Este ano, os Festivais Gil Vicente estabelecem uma relação muito direta com o curso de Teatro da Universidade do Minho, através da integração do “Andando II”, uma mostra de trabalhos de Escolas de Arte de Guimarães, com um vasto programa a acontecer entre os dias 30 de maio e 19 de junho, em vários locais da cidade.

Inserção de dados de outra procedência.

(* ===== verification/ConfigVersions.v ===== *)
(** * Versions of a tenant's configuration

    The table of versions and its repository ([TenantConfigVersionRepository]
    of infrastructure/db/repositories.py), the runtime read of a configuration
    (application/compaction/refresh.py), the monitor of canaries
    (worker/canary_monitor.py) and the routes that create, publish, evaluate
    and roll back versions (api/routes/conversations.py), called by a principal
    that auth.py let in (Auth.v).  A call of the
    repository is one transaction; instants are seconds. *)

From S2P Require Import Prelude Json Context Tenant RateLimiter Auth Governance.

(** ** The table *)

Record ConfigVersion := {
  cv_row_id : string;
  cv_tenant_id : string;
  version : Z;
  cv_config : stored_config;
  status : string;
  validation_status : option string;
  validated_at : option Q;
  approved_by : option string;
  approved_at : option Q;
  published_at : option Q;
  promoted_by : option string;
  cv_created_at : Q;
  canary_percent : option Z;
  eval_status : option string;
  eval_details : option (list (string * json));
}.

Definition STATUS_DRAFT : string := "draft".
Definition STATUS_PUBLISHED : string := "published".
Definition STATUS_SUPERSEDED : string := "superseded".

Definition table : Type := list ConfigVersion.

Definition is_version (tenant : string) (v : Z) (r : ConfigVersion) : bool :=
  bool_decide (cv_tenant_id r = tenant) && (version r =? v).
Definition of_tenant (tenant : string) (r : ConfigVersion) : bool := bool_decide (cv_tenant_id r = tenant).
Definition has_status (s : string) (r : ConfigVersion) : bool := bool_decide (status r = s).
(** Published now or before. *)
Definition was_live (r : ConfigVersion) : bool := bool_decide (status r ∈ [STATUS_PUBLISHED; STATUS_SUPERSEDED]).

(** [order_by(version.desc()).limit(1)] of the rows that satisfy a filter. *)
Fixpoint newest (p : ConfigVersion -> bool) (t : table) : option ConfigVersion :=
  match t with
  | [] => None
  | r :: t =>
      match newest p t with
      | None => if p r then Some r else None
      | Some r' => if p r && (version r' <? version r) then Some r else Some r'
      end
  end.

(** Newest first: [order_by(version.desc())]. *)
Definition list_versions (tenant : string) (t : table) : list ConfigVersion :=
  sort_by (fun a b => version b <=? version a) (List.filter (of_tenant tenant) t).

Definition get_latest_published (tenant : string) (t : table) : option ConfigVersion :=
  newest (fun r => of_tenant tenant r && has_status STATUS_PUBLISHED r) t.

Definition get_version (tenant : string) (v : Z) (t : table) : option ConfigVersion :=
  List.find (is_version tenant v) t.

(** The assignments to a row the repository makes. *)
Definition update_row (tenant : string) (v : Z) (f : ConfigVersion -> ConfigVersion) (t : table) : table :=
  map (fun r => if is_version tenant v r then f r else r) t.

Definition set_status (s : string) (r : ConfigVersion) : ConfigVersion := {|
  cv_row_id := cv_row_id r; cv_tenant_id := cv_tenant_id r; version := version r; cv_config := cv_config r; status := s;
  validation_status := validation_status r; validated_at := validated_at r; approved_by := approved_by r;
  approved_at := approved_at r; published_at := published_at r; promoted_by := promoted_by r;
  cv_created_at := cv_created_at r; canary_percent := canary_percent r; eval_status := eval_status r;
  eval_details := eval_details r |}.
Definition put_validation (s : string) (at_ : option Q) (r : ConfigVersion) : ConfigVersion := {|
  cv_row_id := cv_row_id r; cv_tenant_id := cv_tenant_id r; version := version r; cv_config := cv_config r;
  status := status r; validation_status := Some s; validated_at := at_; approved_by := approved_by r;
  approved_at := approved_at r; published_at := published_at r; promoted_by := promoted_by r;
  cv_created_at := cv_created_at r; canary_percent := canary_percent r; eval_status := eval_status r;
  eval_details := eval_details r |}.
Definition put_approval (by_ : option string) (at_ : Q) (r : ConfigVersion) : ConfigVersion := {|
  cv_row_id := cv_row_id r; cv_tenant_id := cv_tenant_id r; version := version r; cv_config := cv_config r;
  status := status r; validation_status := validation_status r; validated_at := validated_at r; approved_by := by_;
  approved_at := Some at_; published_at := published_at r; promoted_by := promoted_by r;
  cv_created_at := cv_created_at r; canary_percent := canary_percent r; eval_status := eval_status r;
  eval_details := eval_details r |}.
Definition put_published (at_ : Q) (by_ : option string) (percent : option Z) (r : ConfigVersion) : ConfigVersion := {|
  cv_row_id := cv_row_id r; cv_tenant_id := cv_tenant_id r; version := version r; cv_config := cv_config r;
  status := STATUS_PUBLISHED; validation_status := validation_status r; validated_at := validated_at r;
  approved_by := approved_by r; approved_at := approved_at r; published_at := Some at_; promoted_by := by_;
  cv_created_at := cv_created_at r; canary_percent := percent; eval_status := eval_status r;
  eval_details := eval_details r |}.
Definition put_eval (s : option string) (d : option (list (string * json))) (r : ConfigVersion) : ConfigVersion := {|
  cv_row_id := cv_row_id r; cv_tenant_id := cv_tenant_id r; version := version r; cv_config := cv_config r;
  status := status r; validation_status := validation_status r; validated_at := validated_at r;
  approved_by := approved_by r; approved_at := approved_at r; published_at := published_at r;
  promoted_by := promoted_by r; cv_created_at := cv_created_at r; canary_percent := canary_percent r; eval_status := s;
  eval_details := d |}.

(** *** Operations: the row returned and the table *)

Definition next_version (tenant : string) (t : table) : Z :=
  max_or_zero (map version (List.filter (of_tenant tenant) t)) + 1.

Definition create_draft (id : string) (now : Q) (tenant : string) (config : stored_config) (by_ : option string)
    (t : table) : ConfigVersion * table :=
  let r := {| cv_row_id := id; cv_tenant_id := tenant; version := next_version tenant t; cv_config := config;
              status := STATUS_DRAFT; validation_status := None; validated_at := None; approved_by := None;
              approved_at := None; published_at := None; promoted_by := by_; cv_created_at := now;
              canary_percent := None; eval_status := None; eval_details := None |} in
  (r, t ++ [r]).

(** Assigns to the row of a version, and returns it. *)
Definition on_version (tenant : string) (v : Z) (f : ConfigVersion -> ConfigVersion) (t : table) :
    option ConfigVersion * table :=
  match get_version tenant v t with
  | None => (None, t)
  | Some r => (Some (f r), update_row tenant v f t)
  end.

Definition set_validation (now : Q) (tenant : string) (v : Z) (s : string) : table -> option ConfigVersion * table :=
  on_version tenant v (put_validation s (Some now)).
Definition approve (now : Q) (tenant : string) (v : Z) (by_ : option string) :
    table -> option ConfigVersion * table := on_version tenant v (put_approval by_ now).
Definition set_eval_result (tenant : string) (v : Z) (s : string) (d : list (string * json)) :
    table -> option ConfigVersion * table := on_version tenant v (put_eval (Some s) (Some d)).

(** [update(...).where(published).values(status=superseded)] *)
Definition supersede (tenant : string) (t : table) : table :=
  map (fun r => if of_tenant tenant r && has_status STATUS_PUBLISHED r then set_status STATUS_SUPERSEDED r else r) t.

Definition full_rollout (percent : option Z) : bool := match percent with None => true | Some p => 100 <=? p end.

Definition promote (now : Q) (tenant : string) (v : Z) (by_ : option string) (percent : option Z) (t : table) :
    option ConfigVersion * table :=
  match get_version tenant v t with
  | None => (None, t)
  | Some _ =>
      let t := if full_rollout percent then supersede tenant t else t in
      on_version tenant v (put_published now by_ (if full_rollout percent then None else percent)) t
  end.

Definition get_previous_published (tenant : string) (before : Z) (t : table) : option ConfigVersion :=
  newest (fun r => of_tenant tenant r && was_live r && negb (version r =? before)) t.

Section bucket.
(** The first two bytes of the SHA-256 digest of a key. *)
Context (digest : string -> Z * Z).

Definition get_effective (tenant : string) (key : option string) (t : table) : option ConfigVersion :=
  match get_latest_published tenant t with
  | None => None
  | Some latest =>
      if full_rollout (canary_percent latest) then Some latest
      else if truthy_opt key && negb (canary_bucket digest key (canary_percent latest)) then
        match get_previous_published tenant (version latest) t with
        | Some baseline => Some baseline
        | None => Some latest
        end
      else Some latest
  end.
End bucket.

Section rollback.
Context (isoformat : Q -> string).

Definition regression_details (now : Q) (reason : string) (r : ConfigVersion) : list (string * json) :=
  dict_set "auto_rolled_back_at" (JStr (isoformat now))
    (dict_set "regression" (JStr reason) (default [] (eval_details r))).

(** [auto_rollback] *)
Definition auto_rollback (now : Q) (tenant : string) (failing : Z) (reason : string) (by_ : option string)
    (t : table) : option ConfigVersion * table :=
  match get_version tenant failing t with
  | None => (None, t)
  | Some f =>
      if negb (has_status STATUS_PUBLISHED f) then (None, t)
      else match get_previous_published tenant failing t with
           | None => (None, t)
           | Some previous =>
               let t := update_row tenant failing (fun r =>
                          put_eval (eval_status r) (Some (regression_details now reason r))
                            (put_validation "regressed" (validated_at r) r)) t in
               let t := supersede tenant t in
               on_version tenant (version previous) (fun r =>
                 put_published now (if truthy_opt by_ then by_ else promoted_by r) None r) t
           end
  end.
End rollback.

(** ** The runtime read *)

Definition over {A} (a b : option A) : option A := match b with Some _ => b | None => a end.

(** [{**tenant_row, **published["config"]}] *)
Definition overlay (row cfg : stored_config) : stored_config := {|
  sc_id := sc_id cfg; sc_name := sc_name cfg; sc_slug := sc_slug cfg;
  sc_allowed_topics := over (sc_allowed_topics row) (sc_allowed_topics cfg);
  sc_blocked_topics := over (sc_blocked_topics row) (sc_blocked_topics cfg);
  sc_escalation_threshold := over (sc_escalation_threshold row) (sc_escalation_threshold cfg);
  sc_knowledge_allowlist := over (sc_knowledge_allowlist row) (sc_knowledge_allowlist cfg);
  sc_default_provider := over (sc_default_provider row) (sc_default_provider cfg);
  sc_default_model := over (sc_default_model row) (sc_default_model cfg);
  sc_features := over (sc_features row) (sc_features cfg);
  sc_guardrail_config := over (sc_guardrail_config row) (sc_guardrail_config cfg);
  sc_guardrail_thresholds := over (sc_guardrail_thresholds row) (sc_guardrail_thresholds cfg);
  sc_budgets := over (sc_budgets row) (sc_budgets cfg);
  sc_tool_clearing := over (sc_tool_clearing row) (sc_tool_clearing cfg);
  sc_memory := over (sc_memory row) (sc_memory cfg);
  sc_stream_window := over (sc_stream_window row) (sc_stream_window cfg) |}.

Definition load_effective_tenant_config (digest : string -> Z * Z) (row : stored_config) (key : option string)
    (t : table) : TenantConfig :=
  let config := tenant_config_from_data row in
  match get_effective digest (tc_id config) key t with
  | Some published => tenant_config_from_data (overlay row (cv_config published))
  | None => config
  end.

(** ** The canary monitor *)

Record CanaryMetrics := { requests : Z; errors : Z; guardrail_blocks : Z; total_latency : Q }.

Definition no_metrics : CanaryMetrics := {| requests := 0; errors := 0; guardrail_blocks := 0; total_latency := 0 |}.

Definition rate (n total : Z) : Q := if 0 <? total then (inject_Z n / inject_Z total)%Q else 0%Q.
Definition error_rate (m : CanaryMetrics) : Q := rate (errors m) (requests m).
Definition block_rate (m : CanaryMetrics) : Q := rate (guardrail_blocks m) (requests m).
Definition avg_latency (m : CanaryMetrics) : Q :=
  if 0 <? requests m then (total_latency m / inject_Z (requests m))%Q else 0%Q.

Definition record_metrics (error blocked : bool) (latency : Q) (m : CanaryMetrics) : CanaryMetrics :=
  {| requests := requests m + 1; errors := errors m + (if error then 1 else 0);
     guardrail_blocks := guardrail_blocks m + (if blocked then 1 else 0); total_latency := total_latency m + latency |}.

Um gesto de abertura e encorajamento que expressa bem o quão a cidade está empenhada em abraçar este elo fundamental da vivência artística de Guimarães, os vários cursos de formação artística, nomeadamente os que são oferecidos pela Universidade do Minho. 

 

Os bilhetes para os espetáculos dos Festivais Gil Vicente têm um custo de 7,50 eur / 5,00 eur com desconto e podem ser adquiridos no Centro Cultural Vila Flor, na Plataforma das Artes e da Criatividade, Lojas Fnac, El Corte Inglés, Worten, entidades aderentes da Bilheteira Online, e via online em www.ccvf.pt e oficina.bilheteiraonline.pt. Encontra-se também disponível uma assinatura pelo valor de 25,00 euros, que dá acesso a todo o programa, parque de estacionamento gratuito em dias de espetáculo e ainda uma visita às exposições patentes no Centro Internacional das Artes José de Guimarães.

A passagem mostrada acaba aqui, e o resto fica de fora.